Sweetwater man killed, family beaten during home invasion
By Cindy Yurth and Donovan Quintero
Navajo Times
WINDOW ROCK
A Sweetwater, Arizona, man was killed and his entire family wounded during a home invasion last Friday that may have been based on a long-running family feud.
Navajo Nation Police said three men were arrested on tribal charges and the case has been turned over to the FBI for investigation on federal charges. A juvenile is still at large.
Quinton Halloway, 25, of Sweetwater, identified the deceased as his grandfather, Milton Wagon Sr., 64. Halloway said he was working a seasonal job in Colorado when he got a call early Friday morning from his grandmother, Pauline Wagon, saying four men had kicked down the door to the family’s home and beaten up the entire family, then drove off in the Wagons’ car. Halloway rushed home to find his grandfather dead and the rest of the family in the hospital.

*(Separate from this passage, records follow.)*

(** One object is assigned, in a way that keeps it executed or not. *)
Lemma grows_store B `{!PreOrder B} m p i i' :
  m_heap m !! p = Some i → evolves B i i' →
  (i_Status i' = INSTANCE_EXECUTED → i_Status i = INSTANCE_EXECUTED) →
  grows B m (with_heap (<[p := i']> (m_heap m)) m).
Proof.
  intros Hp Hev Hex Hwf. destruct Hwf as [W1 W2 W3 W4].
  assert (∀ iid q j, stored m iid q j → stored (with_heap (<[p := i']> (m_heap m)) m) iid q (if decide (q = p) then i' else j)) as Hfwd.
  { intros iid q j [H1 H2]. split; [done|]. cbn. case_decide; subst;
      [by rewrite lookup_insert_eq|by rewrite lookup_insert_ne]. }
  assert (∀ iid q j, stored m iid q j → evolves B j (if decide (q = p) then i' else j)) as Hevo.
  { intros iid q j [H1 H2]. case_decide; subst; [by simplify_eq|reflexivity]. }
  split; split; cbn.
  - intros iid q Hq. destruct (W1 _ _ Hq) as (j & H1 & H2 & H3).
    destruct (Hfwd iid q j (conj Hq H1)) as [_ Hl]. pose proof (Hevo iid q j (conj Hq H1)) as [].
    eexists. split; [exact Hl|]. split; [congruence|auto].
  - done.
  - intros iid. rewrite W3. split.
    + intros (q & j & Hs & Hst). eexists q, _. split; [by apply Hfwd|].
      destruct (Hevo _ _ _ Hs) as [? ? ? ? ? Hle Hb]. rewrite Hst in *.
      specialize (Hb (Z.le_refl _)). lia.
    + intros (q & j & [H1 H2] & Hst). cbn in H1, H2.
      destruct (decide (q = p)) as [->|Hne]; [rewrite lookup_insert_eq in H2|rewrite lookup_insert_ne in H2 by done].
      * simplify_eq. exists p, i. split; [done|auto].
      * exists q, j. done.
  - done.
  - intros iid q j Hs. eexists. split; [by apply Hfwd|]. by eapply Hevo.
  - done.
  - done.
Qed.
Lemma example_committed_wf : wf example_committed.
Proof.
  pose proof (preserves_HandleCommit Z.le ltac:(lia)) as Hc.
  assert (preserves (grows Z.le) (for_each (λ i, _ ← HandleCommit (mkCommitRequest i); mret tt)
    [example_request 1 1 3 [mkB16 0 2]; example_request 2 1 3 [mkB16 0 1];
     example_request 3 1 3 [mkB16 0 1]])) as Hp by preserves_tac.
  apply Hp, wf_NewManager.
Qed.

Lemma example_stored_at n : n ∈ [1; 2; 3] → stored example_committed (mkB16 0 n) (example_ptr n) (example_entry n).
Proof. intros Hn. repeat (apply elem_of_cons in Hn as [->|Hn]; [by split|]). by apply elem_of_nil in Hn. Qed.

Lemma example_deps_known root : deps_known example_committed root.
Proof.
  assert (map_Forall (λ _ p, ∀ i, m_heap example_committed !! p = Some i →
    Forall (λ d, is_Some (m_instances example_committed !! d)) (i_Dependencies i)) (m_instances example_committed)) as Hall.
  { apply map_Forall_to_list. vm_compute. repeat constructor; intros i [= <-]; repeat constructor; by eexists. }
  intros x y _ (p & i & [Hi Hp] & Hy). specialize (Hall x p Hi i Hp). rewrite Forall_forall in Hall. auto.
Qed.

Lemma execution_order_respects_dependencies_witness :
  ∃ ex un m', getExecutionOrder (example_ptr 3) example_committed = (Ok (ex, un), m') ∧
    NoDup ex ∧ mkB16 0 3 ∈ ex.
Proof.
  destruct (execution_order_respects_dependencies example_committed (mkB16 0 3) (example_ptr 3) (example_entry 3))
    as (ex & un & m' & Hrun & _ & Hnd & Hin & _).
  - apply example_committed_wf.
  - apply example_deps_known.
  - apply example_stored_at. set_solver.
  - exists ex, un, m'. split_and!; [done..|]. apply Hin. vm_compute. discriminate.
Defined.

Definition example_order (Mo : MapOrder) : list InstanceID :=
  match (getExecutionOrder (Mo:=Mo) (example_ptr 3) example_committed).1 with Ok (ex, _) => ex | _ => [] end.

Lemma replicas_order_connected_commands_alike_witness :
  precedes (example_order MapOrder_id) (mkB16 0 2) (mkB16 0 1) ↔
  precedes (example_order MapOrder_rev) (mkB16 0 2) (mkB16 0 1).
Proof.
  eapply (replicas_order_connected_commands_alike MapOrder_id MapOrder_rev example_committed example_committed
    (mkB16 0 3) (mkB16 0 3) (example_ptr 3) (example_ptr 3) (example_entry 3) (example_entry 3)).
  1-2: apply example_committed_wf.
  1-2: apply example_deps_known.
  1-2: apply example_stored_at; set_solver.
  1-2: vm_compute; reflexivity.
  - intros a b. change (example_order MapOrder_id) with [mkB16 0 1; mkB16 0 2; mkB16 0 3]. done.
  - done.
  - done.
  - discriminate.
  - apply rtc_once. split_and!.
    + vm_compute. set_solver.
    + vm_compute. set_solver.
    + exists (example_ptr 2), (example_entry 2). split; [apply example_stored_at; set_solver|].
      vm_compute. set_solver.
Defined.
End examples.
(** What the accept phase does with the answers.  It sends the instance to
    every other replica and looks at the first [quorumSize - 1] answers only.
    Fewer of them before the timeout are a [TimeoutError]; if all of them accept
    it succeeds; if one rejects, the instance takes the highest ballot among
    them and the phase ends with a [BallotError].  [m1] is the state when it
    stops waiting. *)
Theorem accept_phase_outcomes `{Store, MapOrder, Placement} p replicas w m m1 i i' :
  m_heap m !! p = Some i →
  w_meanwhile w
    (with_outbox (m_outbox m ++ map (λ n, (n, MAcceptRequest (mkAcceptRequest (Instance.Copy i) []))) replicas) m) =
    Some m1 →
  let received := take (quorumSize replicas - 1) (w_arrivals w) in
  m_heap m1 !! p = Some i' →
  sendAccept p replicas w m =
    if decide (length (w_arrivals w) < quorumSize replicas - 1)%nat
    then (Fail (TimeoutError "Timeout while awaiting accept responses"), m1)
    else if forallb a_Accepted received then (Ok tt, m1)
    else (Fail (BallotError "Ballot number rejected"),
          with_heap (<[p := (Instance.updateBallot (max_ballot (map AcceptResponse.GetBallot received)) i').1]>
            (m_heap m1)) m1).
Proof. intros Hp Hw received Hp1. by apply (sendAccept_cases _ _ _ _ _ i). Qed.

(** The preaccept phase merges what the replicas have answered.  The
    preaccepted instance ends up with the union of its dependencies and all of
    theirs, and nothing else changes; the accept phase is skipped exactly if
    every answer named the same dependencies as the instance. *)
Theorem preaccept_merges_union `{Store, MapOrder, Placement} p responses m i :
  m_heap m !! p = Some i → i_Status i = INSTANCE_PREACCEPTED →
  ∃ i' changed, mergePreAcceptAttributes p responses false m =
      (Ok (changed, None), with_heap (<[p := i']> (m_heap m)) m) ∧
    i' = with_Dependencies (i_Dependencies i') i ∧
    (∀ d, d ∈ i_Dependencies i' ↔
       d ∈ i_Dependencies i ∨ (∃ r, r ∈ responses ∧ d ∈ i_Dependencies (pa_Instance r))) ∧
    (changed = false ↔ ∀ r, r ∈ responses →
       ∀ d, d ∈ i_Dependencies (pa_Instance r) ↔ d ∈ i_Dependencies i).
Proof.
  intros Hp Hst. destruct (mergePreAcceptAttributes_spec p responses m i false Hp Hst) as (i' & c & Hrun & Hi & Hd & Hc).
  exists i', c. split_and!; [done|done| |].
  - intros d. rewrite <- (elem_of_list_to_set (C:=gset InstanceID)), Hd, elem_of_union, elem_of_list_to_set.
    apply or_iff_compat_l. unfold response_deps. rewrite elem_of_union_list. split.
    + intros (X & (r & -> & Hr)%list_elem_of_fmap & Hx%elem_of_list_to_set). by exists r.
    + intros (r & Hr & Hx). eexists. split; [by apply list_elem_of_fmap; exists r|by apply elem_of_list_to_set].
  - rewrite Hc, Forall_forall. setoid_rewrite set_eq. setoid_rewrite elem_of_list_to_set. done.
Qed.

(** What an explicit prepare continues with.  If every answer comes from
    [HandlePrepare] and accepts the ballot, and some replica knows the instance,
    then the instance that is carried on is the local one or one of those in the
    answers, as it was reported there with its dependencies, and no status among
    the answers and the local one is higher than its.  A command that one of
    these replicas has accepted or committed is thus continued as such. *)
Theorem prepare_continues_highest_status `{Store, MapOrder, Placement} p responses m i ballot iid j :
  m_heap m !! p = Some i → 0 ≤ ballot →
  (∀ r, r ∈ responses → answers_prepare ballot iid r ∧ p_Accepted r = true) →
  j ∈ known responses → 0 < i_Status j →
  ∃ p' c m', choosePrepareInstance p responses m = (Ok (p', i_Status c), m') ∧
    m_heap m' !! p' = Some c ∧ (c = i ∨ c ∈ known responses) ∧
    i_Status i ≤ i_Status c ∧ (∀ k, k ∈ known responses → i_Status k ≤ i_Status c) ∧
    m_instances m' = m_instances m ∧ m_heap m ⊆ m_heap m' ∧ (wf m → wf m').
Proof.
  intros Hp Hb Hr Hj Hpos.
  destruct (analyzePrepareResponses_spec ballot iid responses Hb Hr) as [Hge Hin].
  unfold choosePrepareInstance. rewrite bind_load, Hp.
  destruct (analyzePrepareResponses responses) as [c|] eqn:Hc; [|specialize (Hge j Hj); cbn in Hge; lia].
  cbn in Hge. case_decide as Hlt.
  - exists p, i, m. split_and!; try done; [by left|]. intros k Hk. specialize (Hge k Hk). lia.
  - destruct (alloc_eq c m) as (q & Ha & Hn). rewrite (bind_run _ _ _ _ _ Ha). eexists q, c, _.
    split_and!; [done| |right; auto|lia|done|done|by apply insert_subseteq|intros; by apply wf_alloc].
    cbn. by rewrite lookup_insert_eq.
Qed.

(** C40. Deferring to a successor commits the wrong dependencies.  When a
    successor answers that it has committed the instance, the local replica
    marks its own instance committed and keeps its own dependencies, whatever
    those in the answer are; it then returns true, which says that the prepare
    should proceed locally, and no error. *)
Theorem defer_commits_own_dependencies `{Store, MapOrder, Placement} m iid p i r :
  wf m → stored m iid p i → keys_of i ≠ [] →
  i_Status i < INSTANCE_COMMITTED → i_Status r = INSTANCE_COMMITTED →
  ∃ m' i', handleSuccessorResponse p r m = (Ok (true, None), m') ∧ stored m' iid p i' ∧
    i_Status i' = INSTANCE_COMMITTED ∧ i_Dependencies i' = i_Dependencies i.
Proof.
  intros Hwf [Hp Hi] Hk Hst Hr. destruct (wf_ptr m Hwf _ _ Hp) as (? & ? & Hid & _). simplify_eq.
  unfold handleSuccessorResponse. rewrite bind_load, Hi, Hr.
  rewrite decide_True by lia. rewrite (decide_False (P := INSTANCE_COMMITTED = INSTANCE_ACCEPTED)) by done.
  rewrite decide_True by auto. rewrite bind_try. unfold commitInstance.
  rewrite (bind_run _ _ _ _ _ (getOrSetInstance_found _ _ _ _ _ Hi Hp Hi)). cbn [fst].
  unfold commit. unfold mbind at 1, ST_bind at 1. rewrite bind_load, Hi, bind_argument, decide_True by done.
  rewrite bind_lift. unfold Instance.commit. rewrite decide_False by lia. unfold store, modify.
  rewrite bind_load. cbn [m_heap with_heap]. rewrite lookup_insert_eq.
  destruct (ReportAcknowledged_ok (Instance.bump false (with_Status INSTANCE_COMMITTED i))
    (with_heap (<[p := Instance.bump false (with_Status INSTANCE_COMMITTED i)]> (m_heap m)) m) Hk) as (dm & Hrep & _).
  rewrite Hrep. eexists _, (Instance.bump false (with_Status INSTANCE_COMMITTED i)). split_and!; [done| |done|done].
  split; cbn; [done|by rewrite lookup_insert_eq].
Qed.

(** C38. A query is committed without a quorum.  Whatever the other replicas
    answer, be it nothing or only rejections, [ExecutePaxos] leaves the new
    instance committed: the errors of the preaccept and accept phases are not
    looked at. *)
Theorem query_committed_without_quorum `{Store, MapOrder, Placement, UUIDLib} m p i run b m' :
  wf m → m_heap m !! p = Some i → m_instances m !! i_InstanceID i = None → calm_query any_ballot run →
  ExecutePaxos p run m = (Ok b, m') →
  ∃ i', stored m' (i_InstanceID i) p i' ∧ INSTANCE_COMMITTED ≤ i_Status i'.
Proof. apply held_ExecutePaxos. Qed.

(** ** Examples *)

Section examples.
#[local] Existing Instances LogStore MapOrder_id example_placement example_uuid.

Definition example_at : ptr := default 1%positive (m_instances example_manager !! mkB16 0 1).

Lemma accept_phase_outcomes_witness :
  ∃ m', sendAccept example_at [mkB16 1 2; mkB16 1 3] (mkWait Some [mkAcceptResponse false 9]) example_manager =
    (Fail (BallotError "Ballot number rejected"), m').
Proof.
  erewrite (accept_phase_outcomes example_at [mkB16 1 2; mkB16 1 3] (mkWait Some [mkAcceptResponse false 9])
    example_manager _ example_stored example_stored); [|vm_compute; reflexivity..].
  cbn. eexists. reflexivity.
Defined.

Definition example_preaccepted : PreAcceptResponse :=
  mkPreAcceptResponse true 5 (example_request 1 5 1 [mkB16 0 7]) [].

Lemma preaccept_merges_union_witness :
  ∃ i', mergePreAcceptAttributes example_at [example_preaccepted] false example_manager =
      (Ok (true, None), with_heap (<[example_at := i']> (m_heap example_manager)) example_manager) ∧
    mkB16 0 7 ∈ i_Dependencies i'.
Proof.
  destruct (preaccept_merges_union example_at [example_preaccepted] example_manager example_stored)
    as (i' & c & Hrun & _ & Hd & Hc).
  - vm_compute. reflexivity.
  - vm_compute. reflexivity.
  - exists i'. assert (mkB16 0 7 ∈ i_Dependencies i') as Hin.
    { apply Hd. right. exists example_preaccepted. split; [left|cbn; left]. }
    destruct c; [exact (conj Hrun Hin)|].
    exfalso. apply (not_elem_of_nil (mkB16 0 7)).
    exact (proj1 (proj1 Hc eq_refl example_preaccepted ltac:(left) (mkB16 0 7)) ltac:(left)).
Defined.

Definition example_answer : PrepareResponse :=
  match (HandlePrepare (mkPrepareRequest 9 (mkB16 0 1)) example_manager).1 with
  | Ok r => r | _ => mkPrepareResponse false None
  end.

Lemma prepare_continues_highest_status_witness :
  ∃ p' c m', choosePrepareInstance example_at [example_answer] example_manager = (Ok (p', i_Status c), m') ∧
    i_Status example_stored ≤ i_Status c.
Proof.
  destruct (prepare_continues_highest_status example_at [example_answer] example_manager example_stored
    9 (mkB16 0 1) (default Instance_zero (p_Instance example_answer))) as (p' & c & m' & Hrun & _ & _ & Hle & _).
  - vm_compute. reflexivity.
  - lia.
  - intros r ->%list_elem_of_singleton. split; [|vm_compute; reflexivity].
    exists example_manager, (HandlePrepare (mkPrepareRequest 9 (mkB16 0 1)) example_manager).2.
    vm_compute. reflexivity.
  - vm_compute. left.
  - vm_compute. reflexivity.
  - exists p', c, m'. exact (conj Hrun Hle).
Defined.

Lemma defer_commits_own_dependencies_witness :
  ∃ m' i', handleSuccessorResponse example_at (example_request 1 5 3 [mkB16 0 7]) example_manager =
      (Ok (true, None), m') ∧ i_Status i' = INSTANCE_COMMITTED ∧ i_Dependencies i' = [].
Proof.
  destruct (defer_commits_own_dependencies example_manager (mkB16 0 1) example_at example_stored
    (example_request 1 5 3 [mkB16 0 7])) as (m' & i' & Hrun & _ & Hst & Hd).
  - apply example_manager_wf.
  - split; vm_compute; reflexivity.
  - vm_compute. discriminate.
  - vm_compute. reflexivity.
  - reflexivity.
  - exists m', i'. exact (conj Hrun (conj Hst Hd)).
Defined.

(** Nobody answers. *)
Definition example_silence : QueryRun := mkQueryRun (mkWait Some []) (mkWait Some []) [].
Definition example_query : Manager := (alloc (example_request 1 0 0 []) example_empty).2.

Lemma query_committed_without_quorum_witness :
  ∃ p b m' i', ExecutePaxos p example_silence example_query = (Ok b, m') ∧
    stored m' (mkB16 0 1) p i' ∧ INSTANCE_COMMITTED ≤ i_Status i'.
Proof.
  set (p := 1%positive).
  destruct (query_committed_without_quorum example_query p (example_request 1 0 0 []) example_silence true
    (ExecutePaxos p example_silence example_query).2) as (i' & Hs & Hst).
  - apply wf_alloc; [apply wf_NewManager|reflexivity].
  - vm_compute. reflexivity.
  - reflexivity.
  - split_and!; [by intros m ? [= <-]..|apply Forall_nil_2].
  - vm_compute. reflexivity.
  - exists p, true, (ExecutePaxos p example_silence example_query).2, i'.
    split; [vm_compute; reflexivity|exact (conj Hs Hst)].
Defined.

Piecing together the story from family members, he said he was told that three men known to his family as Shonovan Curley, Armondo Whiterock and Evan Begay, stormed into the home at about 4:45 a.m. while the family was asleep. The juvenile arrived later, according to Pauline Wagon. Police did not confirm the identities of the men they arrested.
The men first stormed into Halloway’s two teenaged nephews’ room and began to beat the boys up, Halloway said, with one of the men accusing one of the victims of “messing” with his girlfriend. Hearing the ruckus, Halloway’s grandparents tried to intervene and the men turned on them, Halloway said.
Milton Wagon then ran to the home of his daughter, Sharon Wagon, calling for help. “My aunt didn’t know what she was getting into,” Halloway said. “She ran to our house.” One of the intruders then stabbed Sharon Wagon in the back with a knife, according to Halloway, then began beating her with a bat.
When Milton Wagon tried to protect her, they began beating him again. “They made my nephew and grandma sit in the living room and watch as they beat him,” Halloway said. “For two hours, they terrorized my family. Then they got in my grandpa’s car and drove away.”
Pauline said her husband, bleeding and knocked to the floor, kept trying to get up and fight with the men.
“With his last breath, he was trying to protect his family,” she said, her voice breaking.
Halloway said the car was found wrecked and vandalized a short distance away. The intruders thought they had taken everybody’s cell phone, Halloway said, but Halloway’s five-year-old brother, who had run into a bedroom and locked the door, found a phone and gave it to Pauline, who called the police. The Wagons and Halloway’s two teenaged nephews were transported to the hospital. Pauline Wagon said she was taken by ambulance to Northern Navajo Medical Center while the boys and Sharon were transported by helicopter to San Juan Regional Medical Center in Farmington.
Pauline said the rest of the family was treated and released but Sharon remains in the hospital with “critical” injuries.
However, it could have been worse, said Pauline. “They had bats, they had knives, they had a machete,” she said. “I didn’t think I was going to make it out of there. I thank God my little grandson was smart enough to go in a room and lock the door. They didn’t do anything to him.”
While he’s not sure what the perpetrators’ motive was, Halloway said some of the men were part of a family that lived just “over the hill” from his relatives and the two families had been “holding a grudge” against each other “for a long time.” However, he said, he had witnessed his grandparents being kind to the men when they were growing up.
“We fed them and clothed them and helped them a lot,” he said, “and this is how they repay us.”
Halloway said he’s struggling with anger against the suspects right now — “I’d love to have them feel what my family is feeling, mentally and physically,” he said. “But I’m just going to let the Lord take care of it. Hopefully justice will prevail and they’ll be put away.”
Pauline said she’s not sure how the family will recover from the trauma. “We can’t sleep,” she said. “We sleep with one eye open.”
Halloway added that the family has received an outpouring of support from their small community that has made the tragedy more bearable. “I’d just like to thank everybody who has been there for us with donations or an encouraging word,” he said, adding a quote from the late rapper Nipsey Hussle, “This pain is temporary for you; for the pain is over for me! Do not cry for what will always be in your heart.”
Milton Wagon’s funeral is scheduled for 10 a.m. Friday at Desert View Funeral Home in Shiprock.